__EXERCISE DETAILS__. Only the lines from the beginning of the data below through the line containing "Definition hasStatus (groupResources" belong in the response, each copied exactly.

◇ ◇ ◇ ◇ ◇

(** Discovery and the REST mapper; [None] is an error. *)
Record ClientFactory (RC : Type) : Type := MkClientFactory {
  cf_GetAPIGroupResources : option (list APIGroupResources);
  cf_RESTMappings : list APIGroupResources → GroupKind → option (list RESTMapping);
  cf_Resource : GroupVersionResource → RC
}.
Arguments MkClientFactory {_} _ _ _.
Arguments cf_GetAPIGroupResources {_} _.
Arguments cf_RESTMappings {_} _ _ _.
Arguments cf_Resource {_} _ _.

Definition hasStatus (groupResources : list APIGroupResources) (gvr : GroupVersionResource) : bool :=
  existsb (λ grs, bool_decide (agrGroup grs = gvrGroup gvr)
                  && existsb (λ r, bool_decide (arName r = gvrResource gvr +:+ "/status"))
                       (default [] (VersionedResources grs !! gvrVersion gvr))) groupResources.

(** [None] is an error; without a mapping the zero client is returned, and no error. *)
Definition GetResourceClient {RC} (cf : ClientFactory RC) (group kind : string) : option (Client RC) :=
  let gk := MkGroupKind group kind in
  groupResources ← cf_GetAPIGroupResources cf;
  mappings ← cf_RESTMappings cf groupResources gk;
  match mappings with
  | [] => Some (MkClient None false false)
  | mapping :: _ =>
      Some (MkClient (Some (cf_Resource cf (rmResource mapping))) (rmNamespaceScope mapping)
              (hasStatus groupResources (rmResource mapping)))
  end.

Section client_calls.
Context {RC Value S : Type} (dc : DynamicClient RC Value S).
Abbreviation U := (SObject Value).

Definition IsNamespaced (c : Client RC) : bool := cl_namespaced c.
Definition HasStatusInSubresources (c : Client RC) : bool := hasStatusInSubresources c.

(** The calls go to the namespace of the resource if the client is for namespaced objects. *)
Definition with_client {A} (c : Client RC) (resource : EdgeSyncConfigResource)
  (call : RC → option string → SM S A) : SM S A :=
  match ResourceClient c with
  | None => spanic
  | Some rc => if IsNamespaced c then call rc (Some (rNamespace resource)) else call rc None
  end.

Definition checked (res : option string * S) : SResult unit * S :=
  match res with (None, s) => (Done (), s) | (Some err, s) => (Failed err, s) end.

Definition Client_Create (c : Client RC) (resource : EdgeSyncConfigResource) (unstObj : U) : SM S unit :=
  with_client c resource (λ rc ns s, checked (dc_Create dc rc ns unstObj s)).
Definition Client_Get (c : Client RC) (resource : EdgeSyncConfigResource) : SM S (Lookup U) :=
  with_client c resource (λ rc ns s, (Done (dc_Get dc rc ns (rName resource) s), s)).
Definition Client_List (c : Client RC) (resource : EdgeSyncConfigResource) : SM S (Lookup (list U)) :=
  with_client c resource (λ rc ns s, (Done (dc_List dc rc ns s), s)).
Definition Client_Update (c : Client RC) (resource : EdgeSyncConfigResource) (unstObj : U) : SM S unit :=
  with_client c resource (λ rc ns s, checked (dc_Update dc rc ns unstObj s)).
Definition Client_UpdateStatus (c : Client RC) (resource : EdgeSyncConfigResource) (unstObj : U) : SM S unit :=
  with_client c resource (λ rc ns s, checked (dc_UpdateStatus dc rc ns unstObj s)).
Definition Client_Delete (c : Client RC) (resource : EdgeSyncConfigResource) (name : string) : SM S unit :=
  with_client c resource (λ rc ns s, checked (dc_Delete dc rc ns name s)).

Definition updateStatusByResource (upstreamClient : Client RC) (resourceForUp : EdgeSyncConfigResource)
  (upstreamResource : U) : SM S unit :=
  if HasStatusInSubresources upstreamClient
  then Client_UpdateStatus upstreamClient resourceForUp upstreamResource
  else Client_Update upstreamClient resourceForUp upstreamResource.
End client_calls.

(** * Syncers *)

(** A DownSyncer or an UpSyncer: the client factories and the clients made so far. *)
Record Syncer (RC : Type) : Type := MkSyncer {
  upstreamClientFactory : ClientFactory RC;
  downstreamClientFactory : ClientFactory RC;
  upstreamClients : gmap GroupKind (Client RC);
  downstreamClients : gmap GroupKind (Client RC)
}.
Arguments MkSyncer {_} _ _ _ _.
Arguments upstreamClientFactory {_} _.
Arguments downstreamClientFactory {_} _.
Arguments upstreamClients {_} _.
Arguments downstreamClients {_} _.

Section syncers.
Context {RC Value S : Type} (dc : DynamicClient RC Value S).
Context (isDenaturingEnabled : bool) (setSpecGroup : string → gmap string Value → gmap string Value).
Abbreviation U := (SObject Value).
Abbreviation Resource := EdgeSyncConfigResource.
Abbreviation Clients := (gmap GroupKind (Client RC)).
Abbreviation toUp := (convertToUpstream isDenaturingEnabled).
Abbreviation toDown := (convertToDownstream isDenaturingEnabled).
Abbreviation apply := (applyConversion isDenaturingEnabled setSpecGroup).

Definition resource_gk (resource : Resource) : GroupKind := MkGroupKind (rGroup resource) (rKind resource).

(** The clients that are missing for the resource are made, unless that fails. *)
Definition ensureClient (cf : ClientFactory RC) (gk : GroupKind) (clients : Clients) : option Clients :=
  match clients !! gk with
  | Some _ => Some clients
  | None => client ← GetResourceClient cf (gkGroup gk) (gkKind gk); Some (<[gk:=client]> clients)
  end.

(** Whether it worked; the loop ends at the first failure, and the clients made stay. *)
Fixpoint initializeClients (syncResources : list Resource) (up down : ClientFactory RC)
  (upClients downClients : Clients) (conversions : list EdgeSynConversion) : bool * (Clients * Clients) :=
  match syncResources with
  | [] => (true, (upClients, downClients))
  | syncResource :: rest =>
      let gkForUp := resource_gk (toUp syncResource conversions) in
      match ensureClient up gkForUp upClients with
      | None => (false, (upClients, downClients))
      | Some upClients =>
          let gkForDown := resource_gk (toDown syncResource conversions) in
          match ensureClient down gkForDown downClients with
          | None => (false, (upClients, downClients))
          | Some downClients => initializeClients rest up down upClients downClients conversions
          end
      end
  end.

Definition getClients (resource : Resource) (upClients downClients : Clients) (conversions : list EdgeSynConversion)
  : SM S (Client RC * Client RC) :=
  match upClients !! resource_gk (toUp resource conversions) with
  | None => sfail "upstreamClient is not registered"
  | Some upstreamClient =>
      match downClients !! resource_gk (toDown resource conversions) with
      | None => sfail "downstreamClient is not registered"
      | Some downstreamClient => mret (upstreamClient, downstreamClient)
      end
  end.

Definition NewSyncer (up down : ClientFactory RC) (syncedResources : list Resource)
  (conversions : list EdgeSynConversion) : bool * Syncer RC :=
  let '(ok, (upClients, downClients)) := initializeClients syncedResources up down ∅ ∅ conversions in
  (ok, MkSyncer up down upClients downClients).

Definition ReInitializeClients (syncedResources : list Resource) (conversions : list EdgeSynConversion)
  (y : Syncer RC) : bool * Syncer RC :=
  let '(ok, (upClients, downClients)) :=
    initializeClients syncedResources (upstreamClientFactory y) (downstreamClientFactory y)
      (upstreamClients y) (downstreamClients y) conversions in
  (ok, MkSyncer (upstreamClientFactory y) (downstreamClientFactory y) upClients downClients).

Definition Syncer_getClients (y : Syncer RC) (resource : Resource) (conversions : list EdgeSynConversion)
  : SM S (Client RC * Client RC) :=
  getClients resource (upstreamClients y) (downstreamClients y) conversions.

(** ** Down *)

Definition DownSyncer_SyncOne (ds : Syncer RC) (resource : Resource) (conversions : list EdgeSynConversion)
  : SM S unit :=
  '(upstreamClient, downstreamClient) ← Syncer_getClients ds resource conversions;
  let resourceForUp := toUp resource conversions in
  upstreamResource ← Client_Get dc upstreamClient resourceForUp;
  upstreamResource ← (match upstreamResource with
                      | Found u => mret (Some u)
                      | NotFound => mret None
                      | LookupError err => sfail err
                      end : SM S (option U));
  let resourceForDown := toDown resource conversions in
  downstreamResource ← Client_Get dc downstreamClient resourceForDown;
  match downstreamResource, upstreamResource with
  | LookupError err, _ => sfail err
  | NotFound, Some upstreamResource =>
      let upstreamResource := soSetResourceVersion "" upstreamResource in
      let upstreamResource := soSetUID "" upstreamResource in
      let upstreamResource := setDownsyncAnnotation upstreamResource in
      let upstreamResource := apply upstreamResource resourceForDown in
      Client_Create dc downstreamClient resourceForDown upstreamResource
  | NotFound, None => mret ()
  | Found downstreamResource, Some upstreamResource =>
      if true || hasDownsyncAnnotation downstreamResource then
        let upstreamResource := soSetResourceVersion (umResourceVersion (soMeta downstreamResource)) upstreamResource in
        let upstreamResource := soSetUID (umUID (soMeta downstreamResource)) upstreamResource in
        let upstreamResource := setDownsyncAnnotation upstreamResource in
        let upstreamResource := apply upstreamResource resourceForDown in
        match computeUpdatedResource upstreamResource downstreamResource with
        | None => spanic
        | Some (updatedResource, noDiff) =>
            if negb noDiff then Client_Update dc downstreamClient resourceForDown updatedResource else mret ()
        end
      else mret ()
  | Found downstreamResource, None =>
      if hasDownsyncAnnotation downstreamResource then
        if checkDeletable downstreamResource
        then Client_Delete dc downstreamClient resourceForDown (rName resourceForDown)
        else mret ()
      else mret ()
  end.

Definition DownSyncer_UnsyncOne (ds : Syncer RC) (resource : Resource) (conversions : list EdgeSynConversion)
  : SM S unit := DownSyncer_SyncOne ds resource conversions.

◇ ◇ ◇ ◇ ◇

__OUTPUT BELOW__.
(** Discovery and the REST mapper; [None] is an error. *)
Record ClientFactory (RC : Type) : Type := MkClientFactory {
  cf_GetAPIGroupResources : option (list APIGroupResources);
  cf_RESTMappings : list APIGroupResources → GroupKind → option (list RESTMapping);
  cf_Resource : GroupVersionResource → RC
}.
Arguments MkClientFactory {_} _ _ _.
Arguments cf_GetAPIGroupResources {_} _.
Arguments cf_RESTMappings {_} _ _ _.
Arguments cf_Resource {_} _ _.

Definition hasStatus (groupResources : list APIGroupResources) (gvr : GroupVersionResource) : bool :=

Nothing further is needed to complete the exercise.